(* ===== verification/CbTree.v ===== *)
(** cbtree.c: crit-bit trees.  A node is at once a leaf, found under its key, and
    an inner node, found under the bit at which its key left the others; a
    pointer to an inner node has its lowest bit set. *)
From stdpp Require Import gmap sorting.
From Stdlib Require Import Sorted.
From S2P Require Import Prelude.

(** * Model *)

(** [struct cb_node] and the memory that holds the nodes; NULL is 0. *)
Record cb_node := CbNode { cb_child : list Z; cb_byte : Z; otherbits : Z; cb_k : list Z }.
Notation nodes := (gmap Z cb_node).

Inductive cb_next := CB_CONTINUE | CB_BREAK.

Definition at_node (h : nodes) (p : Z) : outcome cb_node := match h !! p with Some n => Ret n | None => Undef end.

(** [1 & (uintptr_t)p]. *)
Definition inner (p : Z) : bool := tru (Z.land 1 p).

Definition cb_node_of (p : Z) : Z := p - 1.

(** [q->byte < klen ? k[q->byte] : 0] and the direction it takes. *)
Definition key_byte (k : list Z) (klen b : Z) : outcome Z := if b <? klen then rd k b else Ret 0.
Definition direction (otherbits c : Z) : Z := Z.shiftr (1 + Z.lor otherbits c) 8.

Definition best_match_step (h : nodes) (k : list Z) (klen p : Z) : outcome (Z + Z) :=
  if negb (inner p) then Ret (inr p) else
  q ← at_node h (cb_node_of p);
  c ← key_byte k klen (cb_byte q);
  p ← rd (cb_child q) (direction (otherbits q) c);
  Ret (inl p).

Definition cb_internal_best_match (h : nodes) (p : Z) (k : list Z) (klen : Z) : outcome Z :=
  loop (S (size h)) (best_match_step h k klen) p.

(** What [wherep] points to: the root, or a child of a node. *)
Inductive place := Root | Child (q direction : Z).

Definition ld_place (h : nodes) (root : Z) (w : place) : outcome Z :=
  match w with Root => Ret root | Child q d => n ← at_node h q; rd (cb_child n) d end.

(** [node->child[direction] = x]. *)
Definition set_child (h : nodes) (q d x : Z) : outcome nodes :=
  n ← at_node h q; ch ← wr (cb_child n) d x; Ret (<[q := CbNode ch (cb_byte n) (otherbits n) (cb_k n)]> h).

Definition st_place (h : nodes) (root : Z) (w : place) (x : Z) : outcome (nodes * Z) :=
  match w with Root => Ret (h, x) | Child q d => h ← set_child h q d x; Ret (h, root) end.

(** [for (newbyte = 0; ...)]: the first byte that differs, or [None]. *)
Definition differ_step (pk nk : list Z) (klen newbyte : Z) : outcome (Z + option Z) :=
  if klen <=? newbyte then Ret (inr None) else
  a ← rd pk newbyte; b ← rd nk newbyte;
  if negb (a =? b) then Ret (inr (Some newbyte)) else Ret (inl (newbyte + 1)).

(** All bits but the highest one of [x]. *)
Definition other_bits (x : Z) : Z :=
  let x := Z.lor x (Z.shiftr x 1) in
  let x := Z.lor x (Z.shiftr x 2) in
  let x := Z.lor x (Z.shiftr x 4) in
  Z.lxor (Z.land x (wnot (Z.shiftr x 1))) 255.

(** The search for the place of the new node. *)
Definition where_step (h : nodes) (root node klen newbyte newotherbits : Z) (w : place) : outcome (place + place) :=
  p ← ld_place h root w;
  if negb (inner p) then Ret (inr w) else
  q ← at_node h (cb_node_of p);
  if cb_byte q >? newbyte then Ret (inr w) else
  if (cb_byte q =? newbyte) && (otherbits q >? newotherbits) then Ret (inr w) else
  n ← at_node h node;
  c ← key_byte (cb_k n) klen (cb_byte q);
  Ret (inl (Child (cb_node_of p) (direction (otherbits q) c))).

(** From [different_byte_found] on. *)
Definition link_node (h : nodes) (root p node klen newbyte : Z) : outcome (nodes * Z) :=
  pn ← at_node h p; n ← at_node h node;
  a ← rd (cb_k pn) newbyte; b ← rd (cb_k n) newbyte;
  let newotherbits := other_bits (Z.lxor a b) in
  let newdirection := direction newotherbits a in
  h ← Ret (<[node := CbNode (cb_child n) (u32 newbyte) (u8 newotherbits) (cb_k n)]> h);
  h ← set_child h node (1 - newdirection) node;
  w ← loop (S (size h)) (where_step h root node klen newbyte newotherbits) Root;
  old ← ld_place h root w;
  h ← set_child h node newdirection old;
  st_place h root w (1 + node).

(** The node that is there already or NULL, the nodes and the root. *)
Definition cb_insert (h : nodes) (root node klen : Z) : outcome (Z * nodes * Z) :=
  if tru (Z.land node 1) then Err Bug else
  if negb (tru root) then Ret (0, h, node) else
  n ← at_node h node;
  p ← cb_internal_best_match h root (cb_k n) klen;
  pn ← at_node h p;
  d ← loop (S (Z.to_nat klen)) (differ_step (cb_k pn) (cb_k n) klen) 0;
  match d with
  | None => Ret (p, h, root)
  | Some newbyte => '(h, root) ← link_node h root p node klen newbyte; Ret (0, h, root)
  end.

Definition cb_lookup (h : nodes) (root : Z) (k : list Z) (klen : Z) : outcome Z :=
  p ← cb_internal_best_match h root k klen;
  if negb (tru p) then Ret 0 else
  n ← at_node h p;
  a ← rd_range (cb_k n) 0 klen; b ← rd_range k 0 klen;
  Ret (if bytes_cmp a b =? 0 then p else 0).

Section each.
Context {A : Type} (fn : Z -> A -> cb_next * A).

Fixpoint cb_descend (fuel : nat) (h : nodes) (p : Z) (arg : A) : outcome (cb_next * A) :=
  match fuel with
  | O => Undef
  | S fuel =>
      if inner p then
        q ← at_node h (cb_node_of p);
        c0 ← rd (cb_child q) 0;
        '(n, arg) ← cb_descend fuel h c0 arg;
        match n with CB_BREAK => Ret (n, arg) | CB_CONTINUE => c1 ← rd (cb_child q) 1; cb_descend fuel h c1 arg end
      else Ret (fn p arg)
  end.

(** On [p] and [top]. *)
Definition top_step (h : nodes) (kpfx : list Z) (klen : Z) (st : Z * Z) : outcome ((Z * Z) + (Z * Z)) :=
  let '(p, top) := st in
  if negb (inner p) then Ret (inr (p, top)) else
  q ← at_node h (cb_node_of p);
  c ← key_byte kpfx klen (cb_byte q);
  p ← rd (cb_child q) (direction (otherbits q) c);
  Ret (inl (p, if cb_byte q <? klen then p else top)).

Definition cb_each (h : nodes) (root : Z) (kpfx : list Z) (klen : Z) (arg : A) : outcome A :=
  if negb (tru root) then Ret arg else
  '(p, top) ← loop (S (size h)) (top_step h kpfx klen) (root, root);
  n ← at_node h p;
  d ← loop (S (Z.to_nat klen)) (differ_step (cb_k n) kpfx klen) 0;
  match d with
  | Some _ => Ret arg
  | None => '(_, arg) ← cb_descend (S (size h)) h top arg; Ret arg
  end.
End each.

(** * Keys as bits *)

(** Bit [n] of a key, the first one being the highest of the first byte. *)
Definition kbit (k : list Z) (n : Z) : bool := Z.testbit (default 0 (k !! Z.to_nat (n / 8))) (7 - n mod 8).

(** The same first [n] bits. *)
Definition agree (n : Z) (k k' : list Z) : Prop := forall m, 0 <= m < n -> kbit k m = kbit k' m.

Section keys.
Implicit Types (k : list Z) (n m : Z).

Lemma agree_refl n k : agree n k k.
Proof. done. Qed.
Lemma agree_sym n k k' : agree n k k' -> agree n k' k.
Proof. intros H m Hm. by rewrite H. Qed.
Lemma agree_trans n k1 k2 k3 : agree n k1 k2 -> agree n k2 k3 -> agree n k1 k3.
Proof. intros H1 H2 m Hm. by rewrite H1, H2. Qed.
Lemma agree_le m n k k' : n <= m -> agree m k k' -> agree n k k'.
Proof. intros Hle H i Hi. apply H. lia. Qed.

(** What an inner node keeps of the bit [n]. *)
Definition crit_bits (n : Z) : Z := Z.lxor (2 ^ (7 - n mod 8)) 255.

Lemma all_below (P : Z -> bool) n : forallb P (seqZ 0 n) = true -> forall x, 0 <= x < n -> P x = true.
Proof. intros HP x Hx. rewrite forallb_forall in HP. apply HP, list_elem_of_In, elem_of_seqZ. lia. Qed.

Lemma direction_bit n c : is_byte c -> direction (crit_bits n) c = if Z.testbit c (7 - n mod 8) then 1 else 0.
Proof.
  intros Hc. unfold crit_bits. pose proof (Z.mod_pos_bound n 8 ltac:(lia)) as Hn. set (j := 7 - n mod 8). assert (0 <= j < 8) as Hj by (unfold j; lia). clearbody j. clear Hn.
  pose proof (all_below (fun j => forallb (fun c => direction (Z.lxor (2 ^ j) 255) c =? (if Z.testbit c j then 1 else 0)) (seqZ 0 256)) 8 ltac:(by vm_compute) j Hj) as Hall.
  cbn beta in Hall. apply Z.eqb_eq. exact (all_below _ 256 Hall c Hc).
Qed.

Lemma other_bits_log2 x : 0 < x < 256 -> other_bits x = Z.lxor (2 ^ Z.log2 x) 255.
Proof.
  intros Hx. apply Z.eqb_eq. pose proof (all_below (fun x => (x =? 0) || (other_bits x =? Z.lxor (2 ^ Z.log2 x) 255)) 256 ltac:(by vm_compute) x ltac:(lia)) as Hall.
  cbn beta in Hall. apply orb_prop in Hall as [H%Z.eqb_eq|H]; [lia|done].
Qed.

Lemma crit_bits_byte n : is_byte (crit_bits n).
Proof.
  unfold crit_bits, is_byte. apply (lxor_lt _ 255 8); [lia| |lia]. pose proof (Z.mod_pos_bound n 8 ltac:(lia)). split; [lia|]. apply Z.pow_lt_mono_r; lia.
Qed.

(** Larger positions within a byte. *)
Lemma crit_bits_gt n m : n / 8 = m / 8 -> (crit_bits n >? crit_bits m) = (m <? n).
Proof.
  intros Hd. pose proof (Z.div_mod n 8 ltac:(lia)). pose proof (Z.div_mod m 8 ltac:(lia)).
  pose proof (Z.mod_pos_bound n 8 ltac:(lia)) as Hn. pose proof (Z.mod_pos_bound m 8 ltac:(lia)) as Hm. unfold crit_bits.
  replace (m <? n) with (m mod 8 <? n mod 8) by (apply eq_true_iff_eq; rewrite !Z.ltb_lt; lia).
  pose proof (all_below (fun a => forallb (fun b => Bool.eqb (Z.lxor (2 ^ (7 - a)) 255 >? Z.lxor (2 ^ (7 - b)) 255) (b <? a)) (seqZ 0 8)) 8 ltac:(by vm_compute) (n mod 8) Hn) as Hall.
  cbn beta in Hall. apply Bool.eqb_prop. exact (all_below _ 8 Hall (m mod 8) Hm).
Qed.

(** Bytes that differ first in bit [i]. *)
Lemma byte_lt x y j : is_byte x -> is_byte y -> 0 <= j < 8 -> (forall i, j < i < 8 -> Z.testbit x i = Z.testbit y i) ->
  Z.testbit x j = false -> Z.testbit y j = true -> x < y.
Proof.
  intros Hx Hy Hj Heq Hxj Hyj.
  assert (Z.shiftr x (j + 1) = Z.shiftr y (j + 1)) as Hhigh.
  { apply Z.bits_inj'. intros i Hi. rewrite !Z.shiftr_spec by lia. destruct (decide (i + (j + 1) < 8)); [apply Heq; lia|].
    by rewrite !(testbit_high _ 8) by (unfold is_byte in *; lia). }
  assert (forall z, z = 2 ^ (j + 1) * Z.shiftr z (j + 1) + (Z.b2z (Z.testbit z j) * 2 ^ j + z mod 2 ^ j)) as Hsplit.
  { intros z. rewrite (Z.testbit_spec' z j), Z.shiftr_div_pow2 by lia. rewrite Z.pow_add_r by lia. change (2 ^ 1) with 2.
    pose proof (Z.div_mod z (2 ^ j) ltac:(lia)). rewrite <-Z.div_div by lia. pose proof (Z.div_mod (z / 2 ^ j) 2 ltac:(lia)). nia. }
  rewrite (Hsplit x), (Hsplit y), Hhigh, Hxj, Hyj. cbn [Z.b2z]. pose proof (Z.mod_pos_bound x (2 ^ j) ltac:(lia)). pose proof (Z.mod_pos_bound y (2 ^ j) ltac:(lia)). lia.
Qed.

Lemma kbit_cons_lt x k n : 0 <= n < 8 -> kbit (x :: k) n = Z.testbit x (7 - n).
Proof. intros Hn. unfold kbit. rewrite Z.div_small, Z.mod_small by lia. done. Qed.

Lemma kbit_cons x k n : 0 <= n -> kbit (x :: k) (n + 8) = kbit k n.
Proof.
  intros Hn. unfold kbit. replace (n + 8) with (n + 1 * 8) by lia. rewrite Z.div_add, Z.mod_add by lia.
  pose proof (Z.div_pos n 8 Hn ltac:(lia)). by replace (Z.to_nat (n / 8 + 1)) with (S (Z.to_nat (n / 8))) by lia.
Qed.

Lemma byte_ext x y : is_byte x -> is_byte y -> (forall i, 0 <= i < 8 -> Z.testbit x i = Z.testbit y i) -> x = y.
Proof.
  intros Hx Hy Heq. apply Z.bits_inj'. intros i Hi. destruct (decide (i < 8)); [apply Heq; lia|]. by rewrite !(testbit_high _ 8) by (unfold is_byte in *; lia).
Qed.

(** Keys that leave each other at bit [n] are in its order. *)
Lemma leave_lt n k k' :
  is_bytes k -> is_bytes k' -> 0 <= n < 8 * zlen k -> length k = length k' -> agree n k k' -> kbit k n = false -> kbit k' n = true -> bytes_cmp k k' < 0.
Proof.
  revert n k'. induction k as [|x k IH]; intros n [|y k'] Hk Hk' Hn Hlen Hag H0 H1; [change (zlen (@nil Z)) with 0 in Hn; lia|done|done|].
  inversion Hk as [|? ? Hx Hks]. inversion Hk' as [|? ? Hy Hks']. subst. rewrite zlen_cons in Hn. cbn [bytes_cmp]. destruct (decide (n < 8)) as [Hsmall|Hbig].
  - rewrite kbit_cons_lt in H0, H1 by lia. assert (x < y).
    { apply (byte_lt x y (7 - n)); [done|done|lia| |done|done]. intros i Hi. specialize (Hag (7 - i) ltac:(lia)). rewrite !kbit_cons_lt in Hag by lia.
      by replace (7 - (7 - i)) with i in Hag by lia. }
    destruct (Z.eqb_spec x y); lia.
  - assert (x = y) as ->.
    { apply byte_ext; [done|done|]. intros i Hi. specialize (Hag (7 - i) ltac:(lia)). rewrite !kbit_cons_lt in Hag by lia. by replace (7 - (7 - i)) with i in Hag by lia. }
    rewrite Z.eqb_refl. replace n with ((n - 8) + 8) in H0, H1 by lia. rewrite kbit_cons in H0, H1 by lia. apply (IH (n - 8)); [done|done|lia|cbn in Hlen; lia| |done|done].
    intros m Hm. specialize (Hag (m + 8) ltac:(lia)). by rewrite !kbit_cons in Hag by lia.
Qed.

*What the task requires*. Only the lines above starting at the line that holds "an inner node, found" and ending at the line that holds "(** [struct cb_node]" are to be repeated, exactly and in full.

*Output for this exercise*.
    an inner node, found under the bit at which its key left the others; a
    pointer to an inner node has its lowest bit set. *)
From stdpp Require Import gmap sorting.
From Stdlib Require Import Sorted.
From S2P Require Import Prelude.

(** * Model *)

(** [struct cb_node] and the memory that holds the nodes; NULL is 0. *)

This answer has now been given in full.